The USGS provides earthquake lists in a number of formats including kml for Google Earth, easy-to-read comma-separated-value (csv) files that are quite simple to parse with any spreadsheet, matlab, Mathematica, and many unix tools. Some more information is available in the JSON formatted files, which are the preferred methods for downloading the data feeds. The XML formatted data, stored in the community-standard quakeml dialect, contain the most information. XML is not a human-readable format, but is compatible with the database centric workflows often used in modern earthquake monitoring activities. Accessing the data directly from the databases makes it more likely to have fewer translation errors (or at least consistent data).

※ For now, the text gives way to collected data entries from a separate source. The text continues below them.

(** The answer for a resource with that limit. *)
Definition limit_answer (what : string) (current max : Z) (plan : string) : LimitResult :=
  if Billing.at_limit current max then Billing.limit_reached what current max plan else mkLimitResult true "".
Lemma limit_answer_spec what current max plan :
  (lr_Allowed (limit_answer what current max plan) = true
   <-> one_more (if decide (max = -1) then None else Some max) current)
  /\ (lr_Reason (limit_answer what current max plan) = "" <-> lr_Allowed (limit_answer what current max plan) = true).
Proof.
  rewrite <-at_limit_spec. unfold limit_answer. destruct (Billing.at_limit current max) eqn:Ha; simpl; [|done].
  split; [done|]. pose proof (limit_reached_reason what current max plan) as Hn. simpl in Hn. by split.
Qed.

(** CheckPlanLimit is exactly the plan table.  Undisturbed, for a tenant with a
    subscription it answers whether one more production or user fits: never while
    suspended, always on the enterprise plan, else while the current number is below
    2 productions or 10 users on starter, 10 or 50 on professional; a refusal says
    why, and nothing is changed.  A resource of another name is an error. *)
Theorem check_plan_limit_spec (req : CheckLimitRequest) (k : uuid) (r : SubscriptionRow) (w : World St) :
  quiet w -> Inv (w_st w) -> subscriptions (store_db (w_st w)) !! k = Some r ->
  sr_TenantID r = cl_TenantID req ->
  let current := if decide (cl_Resource req = "production") then cl_CurrentProductions req
                 else cl_CurrentUsers req in
  if decide (sr_Status r = "suspended" \/ cl_Resource req = "production" \/ cl_Resource req = "user")
  then exists res, evals (Billing.CheckPlanLimit req) w (Ok res) (w_st w)
    /\ (lr_Allowed res = true <->
         sr_Status r <> "suspended" /\ one_more (plan_max (sr_Plan r) (cl_Resource req)) current)
    /\ (lr_Reason res = "" <-> lr_Allowed res = true)
  else exists text, evals (Billing.CheckPlanLimit req) w (Err (EText text)) (w_st w).
Proof.
  intros Hw I Hk Ht current. destruct (get_subscription_run _ w k r Hw I Hk Ht) as (w1 & H1 & Hs1 & Hq1).
  destruct (proj1 (inv_subs _ I) _ _ Hk) as [_ Hc].
  destruct (plan_limits _ _ _ Hc) as (l & Hl & Hp & Hu).
  unfold Billing.CheckPlanLimit, evals. rewrite (bind_run _ _ _ _ _ H1). simpl.
  destruct (decide (sr_Status r = "suspended")) as [Hsus|Hsus].
  { rewrite decide_True by auto. eexists. split; [exists w1; by split|]. simpl. split; [split; [done|by intros [? _]]|done]. }
  rewrite Hl. destruct (decide (cl_Resource req = "production")) as [Hr|Hr];
    [|destruct (decide (cl_Resource req = "user")) as [Hr'|Hr']].
  - rewrite decide_True by auto. exists (limit_answer "production" current (MaxActiveProductions l) (sr_Plan r)).
    destruct (limit_answer_spec "production" current (MaxActiveProductions l) (sr_Plan r)) as [Ha Hre].
    rewrite Hp in Ha. rewrite Hr. split; [|tauto]. exists w1. split; [|done]. unfold limit_answer, current.
    by destruct (Billing.at_limit _ _).
  - rewrite decide_True by auto. exists (limit_answer "user" current (MaxUsers l) (sr_Plan r)).
    destruct (limit_answer_spec "user" current (MaxUsers l) (sr_Plan r)) as [Ha Hre].
    rewrite Hu in Ha. rewrite Hr'. split; [|tauto]. exists w1. split; [|done]. unfold limit_answer, current.
    by destruct (Billing.at_limit _ _).
  - rewrite decide_False by tauto. eexists. exists w1. by split.
Qed.

(** ** A document that is never there *)

(** No stored invoice names its PDF, so DownloadInvoice never succeeds, whatever the
    caller, the request, the state and the document service. *)
Lemma download_never_succeeds h ctx tenant invoice w :
  is_ok (BillingHandler.DownloadInvoice h ctx tenant invoice w).1 = false.
Proof.
  unfold BillingHandler.DownloadInvoice, mbind, M_bind.
  destruct (BillingHandler.invoice_of h ctx tenant invoice w) as [[[t inv]|e] w1] eqn:Hi; [|done].
  apply bind_Ok in Hi as (t' & w2 & _ & Hi). apply bind_Ok in Hi as (id & w3 & _ & Hi).
  apply bind_Ok in Hi as (inv' & w4 & Hg & [[= <- <-] <-]%ret_Ok).
  apply map_err_Ok, bind_Ok in Hg as (row & w5 & _ & [-> ->]%ret_Ok). done.
Qed.

End subscriptions.

(** Billing and the tenant lifecycle together: a suspended subscription reaches the
    IAM service through the outbox, the relay and the stream, and takes the tenant's
    access away. *)

Local Open Scope Z_scope.

Section chain.
Context {X : External}.
Variable gen_random_uuid : uuid -> gset uuid -> uuid.
Variable returning : list OutboxEvent -> list OutboxEvent.
Hypothesis gen_fresh : forall draw ids, gen_random_uuid draw ids ∉ ids.
Hypothesis returning_perm : forall l, returning l ≡ₚ l.

(** The stores of the IAM service. *)
Abbreviation Iam := (Store TenancyModel.DB TenancyModel.Event) (only parsing).

Lemma Handle_active (s : Tenancy.Service) ctx env tr (w : World Iam) :
  quiet w -> env_Type env = SubjectBillingSubscriptionSuspended ->
  TenancyModel.tenants (store_db (w_st w)) !! env_TenantID env = Some tr -> tn_Status tr = "active" ->
  exists w' tr', Tenancy.Handle s ctx env w = (Ok tt, w')
    /\ TenancyModel.tenants (store_db (w_st w')) !! env_TenantID env = Some tr'
    /\ tn_Status tr' = "suspended"
    /\ forall g, TenancyQueries.session_live g (env_TenantID env) (store_db (w_st w)) = true ->
                 TenancyQueries.session_live g (env_TenantID env) (store_db (w_st w')) = false.
Proof.
  intros Hw Ht Hr Hs. unfold Tenancy.Handle. rewrite Ht, bool_decide_eq_true_2 by done. simpl.
  destruct (TenancyProps.GetTenant_evals (env_TenantID env) tr w Hw Hr) as (w1 & H1 & Hs1 & Hq1).
  unfold Tenancy.GetTenant. rewrite (bind_wrap_Ok _ _ _ _ _ _ H1). simpl. rewrite Hs. simpl.
  rewrite <-Hs1 in Hr |- *.
  destruct (TenancyCalls.Suspend_run s ctx (env_TenantID env) None None tr w1 Hq1 Hr)
    as (tr' & w2 & H2 & _ & (at_ & -> & _) & Hdb & _ & Hlive).
  exists w2. eexists. rewrite (bind_run _ _ _ _ _ H2). split; [reflexivity|].
  split; [rewrite Hdb; apply lookup_insert_eq|]. by split.
Qed.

My goal in these notes is not to explain the QuakeML (qml) format (I couldn’t if I wanted). You can read about QML at https://quake.ethz.ch/quakeml/, it’s a complex beast of a data format that can be used to store many of the different types of information used in earthquake analyses. Information items range from seismic event hypocenters and origin times (which are collectively called origins) to individual seismic wave arrival time and amplitude measurements. QML contains many schema and allows much of the seismic data to be encoded as they are measured. For example an arrival time pick can be created and stored before the earthquake location associated with that arrival is estimated. The same is true for the seismic wave amplitudes. Storing the information as it is measured is more robust and more conducive for near-real time monitoring processing flows. This helps produce quick locations and magnitudes, which lead in turn to quick earthquake alerts.
At the analysis end of the flow, the information organization can be less convenient than many old formats. For example, information that a seismologist might like to list together may be split apart in theQML file. An arrival time pick and/or measured wave amplitude may be stored as part of the event object, but a travel time residual must be associated with an event origin object. And a single event may have multiple origins – in the simplest case, one origin could be the hypocenter location estimated from body-wave arrival times, another origin could be a rupture centroid estimated using a moment-tensor inversion of long-period waveforms. These files can be complicated. Another issue with USGS QML is that sometimes you get more information, other times you get less. For example, a recent earthquake file might Include information on the station, network, channel, and location code for the waveform used for a measurement, but a file corresponding to an event from a few years older may just provide the station ID. Changing content can have you pulling your hair out when trying to extract information.
QuakeML can also simply be confusing, look at this encoding of an arrival time pick
. . . <arrival publicID="quakeml:us.anss.org/arrival/200081v8/us_3395_bpid-2001275574"> <pickID>quakeml:us.anss.org/pick/200081v8/us_3395_bpid-2001275574</pickID> <phase>Pn</phase> <azimuth>226.495</azimuth> <distance>13.8121</distance> <takeoffAngle> <value>71.6</value> </takeoffAngle> <timeResidual>1.30</timeResidual> <timeWeight>0.6300</timeWeight> <creationInfo> <agencyID>us</agencyID> <agencyURI>smi:anss.org/metadata/agencyid/us</agencyURI> <author>manual</author> <creationTime>2016-12-17T10:59:33Z</creationTime> </creationInfo> </arrival> . . .
Look carefully and you will see that the azimuth, distance, and time items all are specific values, the takeoffAngle item has a sublevel to store a value. I don’t know why. Variability in data storage practice adds flexibility, but also makes codes hard to maintain.